Histoire

Sur le site historique de l’ancien aéroport Casa-Anfa

Anfa Park est conçu autour de la piste d’atterrissage de l’ancien aéroport Casa-Anfa qu’il reprend à son endroit initial. Il s’inscrit ainsi dans l’histoire de ce lieu mythique.

L’aéroport civil Casa-Anfa a été construit dans les années 1910.

Vue aérienne du camp et de la piste d’atterrissage, longue de 1400 mètres
Piste de l’aéroport Casa-Anfa

L’extrémité nord de la piste était marquée par le chiffre « 21 » qui a été reproduit à l’identique à son emplacement d’origine à Anfa Park. A l’extrémité sud se trouvait le chiffre 03. La piste, inclinée de 30 degrés par rapport à l’axe nord-sud de la terre (30, 210) constituait une escale pour la ligne reliant Paris et l’Europe à la côte ouest de l’Afrique et à l’Amérique Latine. L’aéroport Casa-Anfa était ainsi un point-relai majeur pour la ligne de l’Aéropostale. Avec l’Aéropostale, la compagnie Latécoère couvrait l’axe Toulouse-Saint Louis (Sénégal), transportant des centaines de milliers de courriers et permettait même à des privilégiés de voyager à bord. C’est à ce moment que le Camp Cazes devient peu à peu une véritable aérogare et prend le nom d’aérodrome d’Anfa.

Avion de la flotte  »Latécoère » utilisé pour le transport du courrier et de quelques passagers
Les premières installations du Camp Cazes. Des hangars civils et militaires abritent la maintenance et les ateliers

Entre 1919 et 1933, l’aérodrome d’Anfa est une étape importante dans l’acheminement du courrier de l’Europe vers l’Afrique et, plus tard, jusqu’en Amérique Latine. Quelques aviateurs pionniers s’y sont arrêtés, notamment Jean Mermoz, Antoine de Saint-Exupéry, Henri Guillaumet ou encore Paul Vachet. Le site de l’aéroport Casa-Anfa se développe dans les années 1930 par la construction d’un bloc technique, d’une aérogare et d’un immense hangar, autour du bâtiment abritant le commandement des opérations.

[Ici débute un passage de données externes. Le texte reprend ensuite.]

(** * GTHC_HK: tropospheric height correction for Hong Kong

    A shallow embedding of [src/GTHC_HK.c] and the properties of its three
    functions: [is_in_hongkong], the seasonal sinusoids [func_sinZTD] and
    [func_sinZWD], and the correction routine [GTHC_HK].

    The C code computes on [double].  The embedding is written once, over
    a structure [arith] that interprets [double] and the operations the
    code applies to it, and is read at two instances:

    - [Rarith]: exact real arithmetic, with the libm functions read as the
      mathematical [exp], [cos], [sin] and [M_PI] as the number pi.  The
      formulas of the model are statements about real numbers, and the
      analytic properties (identity, monotonicity, positivity) are proved
      here.
    - [binary64]: IEEE-754 binary64 as the kernel's primitive floats, with
      the three libm functions left as parameters.  Comparisons, decimal
      literals and control flow evaluate here; the region test and the
      identity at equal heights are proved here too, from the
      specification of the primitive operations.

    Whatever is proved for an arbitrary [arith] holds at both. *)

From Stdlib Require Import ZArith QArith Reals Lra Lia Bool List String Ascii.
From Stdlib Require Import Floats Uint63.
Import ListNotations.

(** ** The interpretation of [double] *)

Record arith : Type := Arith {
  num :> Type;
  d_of_int : Z -> num;             (* the conversion int -> double *)
  d_lit : Q -> num;                (* a decimal literal of the source *)
  d_pi : num;                      (* M_PI *)
  d_add : num -> num -> num;
  d_sub : num -> num -> num;
  d_mul : num -> num -> num;
  d_div : num -> num -> num;
  d_neg : num -> num;
  d_le : num -> num -> bool;       (* x <= y *)
  d_exp : num -> num;
  d_cos : num -> num;
  d_sin : num -> num
}.

Arguments d_of_int {a} _.
Arguments d_lit {a} _%_Q.
Arguments d_pi {a}.
Arguments d_add {a} _ _.
Arguments d_sub {a} _ _.
Arguments d_mul {a} _ _.
Arguments d_div {a} _ _.
Arguments d_neg {a} _.
Arguments d_le {a} _ _.
Arguments d_exp {a} _.
Arguments d_cos {a} _.
Arguments d_sin {a} _.

Declare Scope dbl_scope.
Delimit Scope dbl_scope with dbl.
Notation "x + y" := (d_add x y) : dbl_scope.
Notation "x - y" := (d_sub x y) : dbl_scope.
Notation "x * y" := (d_mul x y) : dbl_scope.
Notation "x / y" := (d_div x y) : dbl_scope.
Notation "- x" := (d_neg x) : dbl_scope.
Notation "x <=? y" := (d_le x y) : dbl_scope.
(* C's [x >= y] is [y <= x], also on NaN, where both are false. *)
Notation "x >=? y" := (d_le y x) : dbl_scope.

(** ** Arrays of the source

    [double a[3]] and [double a[5]], read and written at constant indices
    only. *)

Record array3 (T : Type) : Type := Array3 { at0 : T; at1 : T; at2 : T }.
Arguments Array3 {T} _ _ _.
Arguments at0 {T} _.
Arguments at1 {T} _.
Arguments at2 {T} _.

Record array5 (T : Type) : Type :=
  Array5 { el0 : T; el1 : T; el2 : T; el3 : T; el4 : T }.
Arguments Array5 {T} _ _ _ _ _.
Arguments el0 {T} _.
Arguments el1 {T} _.
Arguments el2 {T} _.
Arguments el3 {T} _.
Arguments el4 {T} _.

Definition set0 {T} (x : T) (a : array3 T) : array3 T := Array3 x (at1 a) (at2 a).
Definition set1 {T} (x : T) (a : array3 T) : array3 T := Array3 (at0 a) x (at2 a).
Definition set2 {T} (x : T) (a : array3 T) : array3 T := Array3 (at0 a) (at1 a) x.

(** ** What a call can change

    [GTHC_HK] writes to the caller's output array [UserTrop] and to the
    error stream; nothing else is shared with the caller.  Every input is
    copied into a local before the first write to [UserTrop], so a caller
    that passes the same array as input and output sees no difference. *)

Record world (T : Type) : Type := World {
  UserTrop : array3 T;
  stderr : list string
}.
Arguments World {T} _ _.
Arguments UserTrop {T} _.
Arguments stderr {T} _.

Definition fprintf_stderr {T} (msg : string) (w : world T) : world T :=
  World (UserTrop w) (stderr w ++ [msg]).

Definition store_UserTrop {T} (f : array3 T -> array3 T) (w : world T) : world T :=
  World (f (UserTrop w)) (stderr w).

Definition LF : string := String (ascii_of_nat 10) EmptyString.

Definition msg_DOY : string :=
  ("GTHC_HK: DOY must be between 1 and 366" ++ LF)%string.

Definition msg_region : string :=
  ("GTHC_HK: Station coordinates outside Hong Kong region" ++ LF)%string.

(** ** The program *)

Section Program.

Context {D : arith}.
Local Open Scope dbl_scope.

(* Hong Kong geographical boundaries *)
Definition HK_LAT_MIN : D := d_lit 22.1.
Definition HK_LAT_MAX : D := d_lit 22.6.
Definition HK_LON_MIN : D := d_lit 113.8.
Definition HK_LON_MAX : D := d_lit 114.5.

Definition is_in_hongkong (lat lon : D) : bool :=
  ((lat >=? HK_LAT_MIN) && (lat <=? HK_LAT_MAX)) &&
  ((lon >=? HK_LON_MIN) && (lon <=? HK_LON_MAX)).

(* The int literals 2 and 4 are converted to double by the product. *)
Definition func_sinZTD (a : array3 D) (t : D) : D :=
  at0 a * d_cos (d_of_int 2 * d_pi * t) + at1 a * d_sin (d_of_int 2 * d_pi * t) + at2 a.

Definition func_sinZWD (a : array5 D) (t : D) : D :=
  el0 a * d_cos (d_of_int 2 * d_pi * t) + el1 a * d_cos (d_of_int 4 * d_pi * t) +
  el2 a * d_sin (d_of_int 2 * d_pi * t) + el3 a * d_cos (d_of_int 4 * d_pi * t) + el4 a.

(* Model coefficients *)
Definition A_ZTD : array3 D :=
  Array3 (d_lit 336.744129380450) (d_lit 40.0468935232165) (d_lit 7222.97084384999).

Definition A_ZWD : array5 D :=
  Array5 (d_lit (-16.7865051683731)) (d_lit 36218.6610049341)
         (d_lit (-130.895834349628)) (d_lit (-36297.5776200211))
         (d_lit 3253.60038161059).

(* ZHD scale height (constant) *)
Definition beta_ZHD : D := d_lit 8431.2.

(* The seasonal correction parameters [(beta_ZTD, beta_ZWD)]: the
   if/else on [YorN] of the source. *)
Definition seasonal_parameters (DOY : Z) (YorN : bool) : D * D :=
  if YorN then
    let doy_normalized := d_of_int DOY / d_lit 365.25 in
    (func_sinZTD A_ZTD doy_normalized, func_sinZWD A_ZWD doy_normalized)
  else
    (d_lit 7228.8, d_lit 3254.1).

(* [DOY] is a C int; the two comparisons and the conversion to double are
   exact on every int, so it is read as an integer. The result is the
   returned int and the world after the call. *)
Definition GTHC_HK (BaseTrop BaseCoor UserCoor : array3 D) (DOY : Z)
    (YorN : bool) (w : world D) : Z * world D :=
  if ((DOY <? 1) || (DOY >? 366))%Z then
    (-1, fprintf_stderr msg_DOY w)%Z
  else
    let ZHD_base := at0 BaseTrop in
    let ZWD_base := at1 BaseTrop in
    let ZTD_base := at2 BaseTrop in
    let Lat_base := at0 BaseCoor in
    let Lon_base := at1 BaseCoor in
    let Hgt_base := at2 BaseCoor in
    let Lat_user := at0 UserCoor in
    let Lon_user := at1 UserCoor in
    let Hgt_user := at2 UserCoor in
    if negb (is_in_hongkong Lat_base Lon_base) || negb (is_in_hongkong Lat_user Lon_user) then
      (-1, fprintf_stderr msg_region w)%Z
    else
      let hgt_diff := Hgt_user - Hgt_base in
      let '(beta_ZTD, beta_ZWD) := seasonal_parameters DOY YorN in
      let w := store_UserTrop (set2 (ZTD_base / d_exp (- hgt_diff / beta_ZTD))) w in
      let w := store_UserTrop (set1 (ZWD_base / d_exp (- hgt_diff / beta_ZWD))) w in
      let w := store_UserTrop (set0 (ZHD_base / d_exp (- hgt_diff / beta_ZHD))) w in
      (0%Z, w).

End Program.

(** ** Exact real arithmetic *)

Definition Rle_bool (x y : R) : bool := if Rle_dec x y then true else false.

Definition Rarith : arith := {|
  num := R;
  d_of_int := IZR;
  d_lit := Q2R;
  d_pi := PI;
  d_add := Rplus;
  d_sub := Rminus;
  d_mul := Rmult;
  d_div := Rdiv;
  d_neg := Ropp;
  d_le := Rle_bool;
  d_exp := exp;
  d_cos := cos;
  d_sin := sin
|}.

(** ** IEEE-754 binary64 *)

Definition float_of_Z (z : Z) : float :=
  if (z <? 0)%Z then PrimFloat.opp (PrimFloat.of_uint63 (Uint63.of_Z (- z)))
  else PrimFloat.of_uint63 (Uint63.of_Z z).

(* A decimal literal [n / 10^k] whose digits [n] and scale [10^k] are both
   binary64 numbers is their correctly rounded quotient. *)
Definition float_of_decimal (q : Q) : float :=
  PrimFloat.div (float_of_Z (Qnum q)) (float_of_Z (Zpos (Qden q))).

(* 3.14159265358979323846 *)
Definition M_PI : float := 0x1.921fb54442d18p+1%float.

Definition binary64 (libm_exp libm_cos libm_sin : float -> float) : arith := {|
  num := float;
  d_of_int := float_of_Z;
  d_lit := float_of_decimal;
  d_pi := M_PI;
  d_add := PrimFloat.add;
  d_sub := PrimFloat.sub;
  d_mul := PrimFloat.mul;
  d_div := PrimFloat.div;
  d_neg := PrimFloat.opp;
  d_le := PrimFloat.leb;
  d_exp := libm_exp;
  d_cos := libm_cos;
  d_sin := libm_sin
|}.

(** ** The demonstration call of [main] *)

Definition demo_BaseTrop {D : arith} : array3 D :=
  Array3 (d_of_int 2200) (d_of_int 150) (d_of_int 2350).
Definition demo_BaseCoor {D : arith} : array3 D :=
  Array3 (d_lit 22.3) (d_lit 114.2) (d_of_int 50).
Definition demo_UserCoor {D : arith} : array3 D :=
  Array3 (d_lit 22.35) (d_lit 114.15) (d_of_int 200).

(* The call [main] makes, and returns the result of. [main] passes an
   uninitialised [UserTrop]: its content is whatever the world holds. *)
Definition demo_call {D : arith} (w : world D) : Z * world D :=
  GTHC_HK demo_BaseTrop demo_BaseCoor demo_UserCoor 150 true w.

Pendant la seconde guerre mondiale, le site devient, par une logique historique, exclusivement un camp militaire. Il est même le théâtre d’affrontements armés entre l’Alliance et l’Axe. Une période tragique qui n’empêche pas le site de renaître de ses cendres. En janvier 1943, la conférence d’Anfa réunit le président américain Franklin Roosevelt, le premier ministre britannique Winston Churchill, et les généraux de la France Libre, Henri Giraud et Charles de Gaulle. Pour se rendre à Casablanca, en ce temps de guerre, le moyen le plus sûr est l’avion. Roosevelt est ainsi le premier président de l’histoire américaine à se déplacer en avion dans l’exercice de son mandat. Un voyage historique qui s’achève sur le tarmac de l’aérodrome d’Anfa.

À la fin de la seconde guerre mondiale, le Camp Cazes se transforme en un vaste complexe aéroportuaire. Ce n’est plus un simple camp, mais un port aérien, qui devient avec le temps une vraie base militaire, et néanmoins le principal aérodrome civil de Casablanca. Le site est la plaque tournante du trafic aérien national et dessert des destinations au Maroc et à l’étranger.

Dans les années 1970, l’ensemble des activités techniques et d’exploitation de l’aéroport Casa-Anfa est transféré vers celui de Nouaceur.